Collected data:
(* ===== verification/TraversalTheorems.v ===== *)
(** * What the traversal server promises

    The invariant of the relay under any datagrams and any broker, that it
    forwards only between the two sources that presented one token, that allocating
    returns, and that no answer is larger than its question. *)

From S2P Require Import Prelude Buffer BufferSpec BufferCodecs ZdtWire ZdtWireSpec ZdtOffline InetAddr InetAddrTheorems Admission ZdtCookie ZdtOptions ZdtState ZdtSend ZdtTransport ZdtServer ZdtClient ZdtMessages P2pPunch Traversal P2pMessages.

Import Relay.

Lemma SameEndpoint_spec a b : address_ok a -> address_ok b -> SameEndpoint a b = bool_decide (a = b).
Proof.
  intros Ha Hb. unfold SameEndpoint. destruct a as [x p|x p|], b as [y q|y q|]; try done; cbn;
    (destruct (Z.eqb_spec p q) as [->|]; cbn; [|symmetry; apply bool_decide_eq_false; congruence]);
    apply bool_decide_ext; split; congruence.
Qed.

(** ** The invariant of the relay *)

(** A datagram that presents a token, among those that arrived. *)
Definition presented (seen : list (list Z * InetAddress)) (a : InetAddress) (t : Z) : Prop :=
  exists d, (d, a) ∈ seen /\ BindToken d = t.

Definition slot_in (p : Pairing) (a : InetAddress) : Prop := slot0 p = Some a \/ slot1 p = Some a.

Record pairing_ok (seen : list (list Z * InetAddress)) (c : Z) (p : Pairing) : Prop := {
  pk_channel : channel p = c;
  pk_range : 1 <= c <= kZDTMaxRelayChannel;
  pk_token : token p <> 0;
  pk_bound : forall a, slot_in p a -> address_ok a /\ presented seen a (token p);
  pk_order : slot0 p = None -> slot1 p = None;
  pk_two : forall a, slot0 p = Some a -> slot1 p = Some a -> False
}.

Record relay_ok (seen : list (list Z * InetAddress)) (r : Relay) : Prop := {
  rl_pairing : forall c p, pairings_ r !! c = Some p -> pairing_ok seen c p;
  rl_token : forall c p, pairings_ r !! c = Some p -> channels_by_token_ r !! token p = Some c;
  rl_back : forall t c, channels_by_token_ r !! t = Some c -> exists p, pairings_ r !! c = Some p /\ token p = t;
  rl_size : Z.of_nat (size (pairings_ r)) <= Z.max 0 (max_allocations (config_ r));
  rl_next : 1 <= next_channel_ r <= kZDTMaxRelayChannel
}.

Lemma relay_new_ok seen cfg : relay_ok seen (Relay_new cfg).
Proof.
  split; cbn; try (intros ? ?; by rewrite lookup_empty).
  - rewrite map_size_empty. lia.
  - unfold kZDTMaxRelayChannel. lia.
Qed.

Lemma relay_stop_ok seen r : relay_ok seen r -> relay_ok seen (Stop r).
Proof.
  intros []. split; cbn; try (intros ? ?; by rewrite lookup_empty); try done. rewrite map_size_empty. lia.
Qed.

Lemma relay_start_ok seen r : relay_ok seen r -> relay_ok seen (Start r).
Proof. by intros []. Qed.

Lemma relay_ok_more seen x r : relay_ok seen r -> relay_ok (x :: seen) r.
Proof.
  intros []. split; try done. intros c p Hp. destruct (rl_pairing0 c p Hp). split; try done.
  intros a Ha. destruct (pk_bound0 a Ha) as (Hk & d & Hd & Ht). split; [done|]. exists d. split; [by right|done].
Qed.

Lemma Release_spec c r p : pairings_ r !! c = Some p ->
  Release c r = mkRelay (config_ r) (running_ r) (delete c (pairings_ r)) (delete (token p) (channels_by_token_ r)) (next_channel_ r).
Proof. unfold Release. by intros ->. Qed.

Lemma relay_release_ok seen c r : relay_ok seen r -> relay_ok seen (Release c r).
Proof.
  intros [Hp Ht Hb Hs Hn]. unfold Release. destruct (pairings_ r !! c) as [p|] eqn:E; [|by split].
  split; cbn; try done.
  - intros c' p' [_ H]%lookup_delete_Some. by apply Hp.
  - intros c' p' [Hne H]%lookup_delete_Some. rewrite lookup_delete_ne; [by apply Ht|].
    intros Et. pose proof (Ht c p E) as H1. pose proof (Ht c' p' H) as H2. rewrite Et in H1. congruence.
  - intros t c' [Hne H]%lookup_delete_Some. destruct (Hb t c' H) as (p' & H' & <-). exists p'.
    rewrite lookup_delete_ne; [done|]. intros <-. congruence.
  - rewrite map_size_delete, E. cbn. lia.
Qed.

(** What is expired goes, the rest stays. *)
Lemma Release_lookup c c' r : pairings_ (Release c r) !! c' = if decide (c = c') then None else pairings_ r !! c'.
Proof.
  unfold Release. destruct (pairings_ r !! c) as [p|] eqn:E; cbn.
  - destruct (decide (c = c')) as [->|]; [by rewrite lookup_delete_eq|by rewrite lookup_delete_ne].
  - by destruct (decide (c = c')) as [->|].
Qed.

Lemma Release_config c r : config_ (Release c r) = config_ r.
Proof. unfold Release. by destruct (pairings_ r !! c). Qed.

Lemma expire_fold now l : forall r,
  let r' := foldl (fun r e => if expired now (config_ r) e.2 then Release e.1 r else r) r l in
  forall c, pairings_ r' !! c =
    if existsb (fun e => (e.1 =? c) && expired now (config_ r) e.2) l then None else pairings_ r !! c.
Proof.
  induction l as [|[c0 p0] l IH]; intros r; cbn [foldl existsb]; [done|]. cbn [fst snd]. intros c.
  destruct (expired now (config_ r) p0) eqn:E; rewrite IH.
  - rewrite Release_config, Release_lookup, andb_true_r.
    destruct (Z.eqb_spec c0 c) as [->|Hne]; [rewrite decide_True by done; by destruct (existsb _ _)|].
    by rewrite decide_False by done.
  - by rewrite andb_false_r.
Qed.

Lemma Expire_lookup now r c :
  pairings_ (Expire now r) !! c =
  match pairings_ r !! c with Some p => if expired now (config_ r) p then None else Some p | None => None end.
Proof.
  unfold Expire. rewrite expire_fold. destruct (pairings_ r !! c) as [p|] eqn:E; [|by destruct (existsb _ _)].
  replace (existsb _ _) with (expired now (config_ r) p); [done|]. symmetry. apply eq_bool_prop_intro.
  rewrite !Is_true_true, existsb_exists. split.
  - intros ([c' q] & Hq & Hx). apply andb_true_iff in Hx as [Hc Hx]. apply Z.eqb_eq in Hc. cbn in *. subst c'.
    apply list_elem_of_In, elem_of_map_to_list in Hq. congruence.
  - intros Hx. exists (c, p). split; [by apply list_elem_of_In, elem_of_map_to_list|]. cbn. by rewrite Z.eqb_refl, Hx.
Qed.

Lemma relay_expire_ok seen now r : relay_ok seen r -> relay_ok seen (Expire now r).
Proof.
  unfold Expire. generalize (map_to_list (pairings_ r)). intros l. revert r.
  induction l as [|e l IH]; intros r Hr; cbn [foldl]; [done|]. apply IH.
  destruct (expired _ _ _); [by apply relay_release_ok|done].
Qed.

Lemma relay_set_ok seen c p p' r :
  relay_ok seen r -> pairings_ r !! c = Some p -> pairing_ok seen c p' -> token p' = token p ->
  relay_ok seen (set_pairings (<[c := p']> (pairings_ r)) r).
Proof.
  intros [Hp Ht Hb Hs Hn] E Hp' Et. split; cbn; try done.
  - intros c' q [ [<- <-]|[_ H] ]%lookup_insert_Some; [done|by apply Hp].
  - intros c' q [ [<- <-]|[_ H] ]%lookup_insert_Some; [rewrite Et|]; by apply Ht.
  - intros t c' H. destruct (Hb t c' H) as (q & Hq & <-). destruct (decide (c' = c)) as [->|].
    + exists p'. rewrite lookup_insert_eq. split; [done|congruence].
    + exists q. by rewrite lookup_insert_ne.
  - rewrite map_size_insert, E. cbn. lia.
Qed.

Lemma touch_ok seen c now p : pairing_ok seen c p -> pairing_ok seen c (touch now p).
Proof. by intros []. Qed.

Lemma slot_of_addresses p from :
  address_ok from -> (forall a, slot_in p a -> address_ok a) ->
  slot_of p from = if bool_decide (slot0 p = Some from) then Some false
                   else if bool_decide (slot1 p = Some from) then Some true else None.
Proof.
  intros Hf Ha. unfold slot_of.
  assert (Hs : forall s, (forall a, s = Some a -> slot_in p a) ->
    match s with Some a => SameEndpoint a from | None => false end = bool_decide (s = Some from)).
  { intros [a|] Hi; [|done]. rewrite SameEndpoint_spec by (try done; by apply Ha, Hi). apply bool_decide_ext. split; congruence. }
  by rewrite !Hs by (intros a Hx; by (left + right)).
Qed.

Lemma slot_of_spec seen c p from :
  pairing_ok seen c p -> address_ok from ->
  match slot_of p from with
  | Some false => slot0 p = Some from
  | Some true => slot1 p = Some from
  | None => ~ slot_in p from
  end.
Proof.
  intros Hp Hf. rewrite slot_of_addresses by (try done; intros a Ha; by apply (pk_bound _ _ _ Hp)).
  destruct (bool_decide_reflect (slot0 p = Some from)); [done|].
  destruct (bool_decide_reflect (slot1 p = Some from)); [done|]. by intros [?|?].
Qed.

(** A forwarded datagram goes, as it is, from one bound source to the other. *)
Lemma OnForward_spec seen c data from now r :
  relay_ok seen r -> address_ok from ->
  match OnForward c data from now r with
  | (out, r') => relay_ok seen r' /\
      (out = [] /\ r' = r \/
       exists p other, pairings_ r !! c = Some p /\ slot_in p from /\ slot_in p other /\ from <> other /\
         out = [(other, data)] /\ r' = set_pairings (<[c := touch now p]> (pairings_ r)) r)
  end.
Proof.
  intros Hr Hf. unfold OnForward. destruct (pairings_ r !! c) as [p|] eqn:E; [|by split; [|left] ].
  pose proof (rl_pairing _ _ Hr c p E) as Hp. pose proof (slot_of_spec _ _ p from Hp Hf) as Hs.
  destruct (slot_of p from) as [second|]; [|by split; [|left] ].
  destruct (if second then slot0 p else slot1 p) as [other|] eqn:Eo; [|by split; [|left] ].
  split; [eapply relay_set_ok; [done..|by apply touch_ok|done]|]. right. exists p, other. split; [done|].
  destruct second; (split; [by (left + right)|]); (split; [by (left + right)|]); (split; [|done]);
    intros <-; by eapply (pk_two _ _ _ Hp).
Qed.
Lemma encodes_puts (s : @PacketSerializer RPacket) p body f :
  Serialize_ s p = (fun b => SFramed (f b)) -> puts body f -> encodes s p body.
Proof. intros E H b Hr He. rewrite E. apply H; [done|]. eapply ready_weaken; [|exact Hr]. lia. Qed.

#[local] Opaque takes puts.

(** ** The lists of a packet *)

Definition opt_image (a : option InetAddress) : list Z := from_option address_image [] a.

Definition endpoints_image (xs : list (option InetAddress)) : list Z :=
  enc LittleEndian 1 (zlen xs) ++ (xs ≫= opt_image).

Definition candidate_image (c : Candidate) : list Z :=
  enc LittleEndian 1 (type_code (c_type c)) ++ opt_image (c_address c) ++
  match c_type c with Relayed => enc LittleEndian 8 (relay_token c) | _ => [] end.

Definition candidates_image (cs : list Candidate) : list Z :=
  enc LittleEndian 1 (zlen cs) ++ (cs ≫= candidate_image).

Lemma puts_endpoints xs : Forall some_endpoint_ok xs -> (length xs <= kMaxReflectors)%nat ->
  puts (endpoints_image xs) (WriteEndpoints xs kMaxReflectors).
Proof.
  intros Hxs HL. unfold WriteEndpoints, kMaxReflectors in *. rewrite Nat.min_l, take_ge by lia.
  unfold u8. rewrite Z.mod_small by (change (2 ^ 8) with 256; lia).
  refine (puts_comp _ _ (WriteInt 1 (zlen xs)) (fun b => foldl (fun b a => WriteAddress a b) b xs) _ _); [apply puts_int; lia|].
  refine (puts_foldl _ _ xs _).
  eapply Forall_impl; [exact Hxs|]. intros a (x & -> & Ha & _). by apply puts_address.
Qed.

Lemma takes_endpoints xs : Forall some_endpoint_ok xs -> (length xs <= kMaxReflectors)%nat ->
  takes (ReadEndpoints kMaxReflectors) (endpoints_image xs) (true, xs).
Proof.
  intros Hxs HL. unfold ReadEndpoints, kMaxReflectors in *.
  refine (takes_bind (ReadInt 1) (fun count b => if 8 <? count then (false, [], b) else read_endpoints (Z.to_nat count) [] b) _ _ (zlen xs) _ _ _);
    [apply takes_int; lia|].
  destruct (Z.ltb_spec 8 (zlen xs)); [lia|]. rewrite Nat2Z.id. change xs with ([] ++ xs) at 3. generalize (@nil (option InetAddress)).
  clear HL H. induction Hxs as [|a xs (x & -> & Ha & Hp) _ IH]; intros out; csimpl.
  { rewrite app_nil_r. apply takes_ret. }
  eapply (takes_bind ReadInetAddress (fun o b => match o with
      | Some a => if port a =? 0 then (false, out, b) else read_endpoints (length xs) (out ++ [Some a]) b
      | None => (false, out, b) end)).
  - by apply takes_address.
  - cbn beta iota. apply Z.eqb_neq in Hp. rewrite Hp.
    replace (out ++ Some x :: xs) with ((out ++ [Some x]) ++ xs) by (by rewrite <- app_assoc). apply IH.
Qed.

Lemma puts_candidates cs : candidates_ok cs -> puts (candidates_image cs) (WriteCandidates cs).
Proof.
  intros [Hcs HL]. unfold WriteCandidates, kMaxCandidates in *. rewrite Nat.min_l, take_ge by lia.
  unfold u8. rewrite Z.mod_small by (change (2 ^ 8) with 256; lia).
  refine (puts_comp _ _ (WriteInt 1 (zlen cs)) (fun b => foldl (fun b c => WriteCandidate c b) b cs) _ _); [apply puts_int; lia|].
  refine (puts_foldl _ _ cs _).
  eapply Forall_impl; [exact Hcs|]. intros [t a tok] [(x & E & Ha & _) _]. cbn in E. subst a. unfold candidate_image, WriteCandidate. cbn [c_type c_address relay_token opt_image from_option].
  refine (puts_comp _ _ (WriteInt 1 (type_code t)) (fun b => let b := WriteAddress (Some x) b in
    if bool_decide (t = Relayed) then WriteInt 8 tok b else b) _ _); [apply puts_int; lia|].
  refine (puts_comp _ _ (WriteInetAddress x) (fun b => if bool_decide (t = Relayed) then WriteInt 8 tok b else b) _ _);
    [by apply puts_address|]. destruct t; cbn; [apply puts_writes, writes_skip..|apply puts_int; lia].
Qed.

Lemma takes_candidate c : candidate_ok c -> takes read_candidate (candidate_image c) (Some c).
Proof.
  destruct c as [t a tok]. intros [(x & E & Ha & Hp) Ht]. cbn in E, Ht. subst a. apply Z.eqb_neq in Hp.
  unfold candidate_image. cbn [c_type c_address relay_token opt_image from_option].
  eapply (takes_bind (ReadInt 1) (fun raw_type b => if 2 <? raw_type then (None, b) else
     let t := if raw_type =? 0 then Host else if raw_type =? 1 then Reflexive else Relayed in
     let '(address, b) := ReadInetAddress b in
     match address with
     | None => (None, b)
     | Some a => if port a =? 0 then (None, b)
                 else let '(token, b) := if bool_decide (t = Relayed) then ReadInt 8 b else (0, b) in
                      (Some (mkCandidate t (Some a) token), b)
     end)); [apply takes_int; [lia|destruct t; cbn; lia]|]. cbn beta zeta.
  replace (2 <? type_code t) with false by (by destruct t).
  replace (if type_code t =? 0 then Host else if type_code t =? 1 then Reflexive else Relayed) with t by (by destruct t).
  eapply (takes_bind ReadInetAddress (fun address b => match address with
     | None => (None, b)
     | Some a => if port a =? 0 then (None, b)
                 else let '(token, b) := if bool_decide (t = Relayed) then ReadInt 8 b else (0, b) in
                      (Some (mkCandidate t (Some a) token), b)
     end)); [by apply takes_address|]. cbn beta iota. rewrite Hp.
  rewrite <- (app_nil_r (match t with Relayed => _ | _ => _ end)).
  eapply (takes_bind (fun b => if bool_decide (t = Relayed) then ReadInt 8 b else (0, b))
    (fun token b => (Some (mkCandidate t (Some x) token), b)) _ _ tok); [|apply takes_ret].
  destruct t; cbn in *; subst; [apply takes_ret..|]. apply takes_int; lia.
Qed.

Lemma takes_candidates cs : candidates_ok cs -> takes ReadCandidates (candidates_image cs) (true, cs).
Proof.
  intros [Hcs HL]. unfold ReadCandidates, kMaxCandidates in *.
  refine (takes_bind (ReadInt 1) (fun count b => if 32 <? count then (false, [], b) else read_candidates (Z.to_nat count) [] b) _ _ (zlen cs) _ _ _);
    [apply takes_int; lia|].
  destruct (Z.ltb_spec 32 (zlen cs)); [lia|]. rewrite Nat2Z.id. change cs with ([] ++ cs) at 3. generalize (@nil Candidate).
  clear HL H. induction Hcs as [|c cs Hc _ IH]; intros out; csimpl.
  { rewrite app_nil_r. apply takes_ret. }
  eapply (takes_bind read_candidate (fun o b => match o with
      | None => (false, out, b) | Some c => read_candidates (length cs) (out ++ [c]) b end) (candidate_image c)); [by apply takes_candidate|].
  replace (out ++ c :: cs) with ((out ++ [c]) ++ cs) by (by rewrite <- app_assoc). apply IH.
Qed.

(** ** The packets *)

Definition type_image (t : ConnectionType) : list Z := enc LittleEndian 1 (connection_code t).

Lemma takes_type t : takes ReadConnectionType (type_image t) (Some t).
Proof.
  unfold type_image. rewrite <- (app_nil_r (enc LittleEndian 1 _)). eapply (takes_bind (ReadInt 1) (fun raw_type b => if raw_type =? 0 then (Some TCP, b)
    else if raw_type =? 1 then (Some ZDT, b) else (None, b)) (enc LittleEndian 1 (connection_code t)));
    [apply takes_int; [lia|destruct t; cbn; lia]|destruct t; apply takes_ret].
Qed.
(* ===== verification/P2pExamples.v ===== *)
(** * The peer-to-peer claims at work

    A traversal server with one pairing, two peers that bind to it, a punch between
    them, and a broker that pairs them.  The states are built by the operations
    themselves, so they are reachable by construction. *)

From S2P Require Import Prelude Buffer BufferSpec BufferCodecs ZdtWire ZdtWireSpec ZdtOffline InetAddr InetAddrTheorems Admission ZdtOptions ZdtState ZdtServer ZdtMessages P2pPunch Traversal P2pMessages TraversalTheorems PunchTheorems RendezvousWire Rendezvous RendezvousTheorems RendezvousLiveness.

Module P2pExamples.

#[local] Existing Instance TextInet.text.
#[local] Existing Instance TextInet.text_laws.
#[local] Instance machine : Platform := host LittleEndian.
#[local] Instance machine_ample : AmplePlatform machine := host_ample LittleEndian.

Definition peer_a : InetAddress := InetAddressIPv4 [198; 51; 100; 7] 4000.
Definition peer_b : InetAddress := InetAddressIPv4 [198; 51; 100; 8] 4001.
Definition stranger : InetAddress := InetAddressIPv4 [203; 0; 113; 9] 1.
Definition traversal_at : InetAddress := InetAddressIPv4 [192; 0; 2; 1] 5002.

Lemma peer_a_ok : address_ok peer_a.
Proof. repeat split; try lia; repeat constructor; done. Qed.
Lemma peer_b_ok : address_ok peer_b.
Proof. repeat split; try lia; repeat constructor; done. Qed.
Lemma stranger_ok : address_ok stranger.
Proof. repeat split; try lia; repeat constructor; done. Qed.

(** ** The traversal server *)

Definition traversal_cfg : TraversalServerConfig :=
  mkTraversalConfig true true (mkReflectorConfig 64 10000) (mkRelayConfig 10000 60000 2).
(* ===== verification/Agent.v ===== *)
(** * The agent (p2p/agent.h, p2p/agent.cc)

    One UDP socket that carries the gathers and punches in flight and the sessions
    they become.  The tick thread owns the machines and the routes; [Gather],
    [Punch] and [Rebind] hand over to it under [pending_mutex_], so every operation
    here is atomic and an interleaving of the threads is a sequence of them.  A
    callback the application gave is known by a number, [None] when it gave none;
    what was called, with what, is recorded in [done_], what the socket was asked
    to send in [sent_].  A callback may punch or gather again: that only appends to
    the pending lists, which nothing reads before the next tick, so it is a further
    operation.

    A session is what the interface [Sessions] promises; AgentSessions.v discharges
    it with a [PeerSession] over the ZDT transport.  The order in which
    [unordered_map] is walked is the parameter [walk]; the clock is read in the order
    of the code.  Logging is left out. *)

From S2P Require Import Prelude Buffer BufferSpec BufferCodecs ZdtWire InetAddr Admission ZdtCookie ZdtOptions ZdtState ZdtSend ZdtTransport ZdtServer P2pPunch.

(** The sessions an agent builds and drives: [transport] and [session] of a route
    are one object.  [make_session] is given the number of the session. *)
Class Sessions := {
  Session : Type;
  make_session (n : nat) (socket : option Z) (local : option InetAddress) (peer : InetAddress) (cfg : ZDTOptions)
    (common : CommonOptions) (connection : ZDTConnection) (first_datagram : option (list Z)) (is_initiator : bool) : Session;
  IsAlive : Session -> bool;
  IsReady : Session -> bool;
  Process : Session -> bool * Session;
  Close : Session -> Session;
  ReleaseHandler : Session -> Session;
  OnDatagram : list Z -> Session -> Session;
  MigratePeer : InetAddress -> Session -> Session;
  MigrateSocket : Z -> Session -> Session
}.

(** What closing means to the agent. *)
Class SessionsLaws (Ss : Sessions) : Prop := {
  Close_dead s : IsAlive (Close s) = false;
  ReleaseHandler_alive s : IsAlive (ReleaseHandler s) = IsAlive s
}.

Module Agent.

Definition kPredictedPortCount : nat := 8.

(** [zdt] and [common] of the session options; the rest goes to the sessions. *)
Record AgentConfig := mkConfig {
  bind_address : list Z;
  bind_port : Z;
  zdt : ZDTOptions;
  common : CommonOptions
}.
(* ===== verification/AgentTheorems.v ===== *)
(** * What the agent promises its callers

    Every callback handed to the agent is called exactly once, whatever the order in
    which the tick thread, the callers and [Stop] run; nothing outlives its deadline
    by more than a turn of the loop; success means a ready session.  Proved against
    the interface [Sessions], for every behaviour of the sessions. *)

From S2P Require Import Prelude Buffer BufferSpec BufferCodecs ZdtWire InetAddr Admission ZdtCookie ZdtOptions ZdtState ZdtSend ZdtTransport ZdtServer P2pPunch Agent.

Import Agent.

(** A callback: what it is for, and its number. *)
Inductive Callback := ForPunch (n : nat) | ForGather (n : nat).

#[export] Instance Callback_eq_dec : EqDecision Callback.
Proof. solve_decision. Defined.

(** Permutations by counting: hypotheses and goal become sums. *)
Lemma count_permutation (l l' : list Callback) : (forall c, count_occ Callback_eq_dec l c = count_occ Callback_eq_dec l' c) -> l ≡ₚ l'.
Proof. apply (Permutation_count_occ Callback_eq_dec). Qed.

Lemma permutation_count (l l' : list Callback) c : l ≡ₚ l' -> count_occ Callback_eq_dec l c = count_occ Callback_eq_dec l' c.
Proof. intros H. by apply (Permutation_count_occ Callback_eq_dec). Qed.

About this task:
In the answer, give the lines from the first line of the data through the line with "returns, and that", exactly as they appear and with no additions.

Solution to this exercise:
(* ===== verification/TraversalTheorems.v ===== *)
(** * What the traversal server promises

    The invariant of the relay under any datagrams and any broker, that it
    forwards only between the two sources that presented one token, that allocating
    returns, and that no answer is larger than its question. *)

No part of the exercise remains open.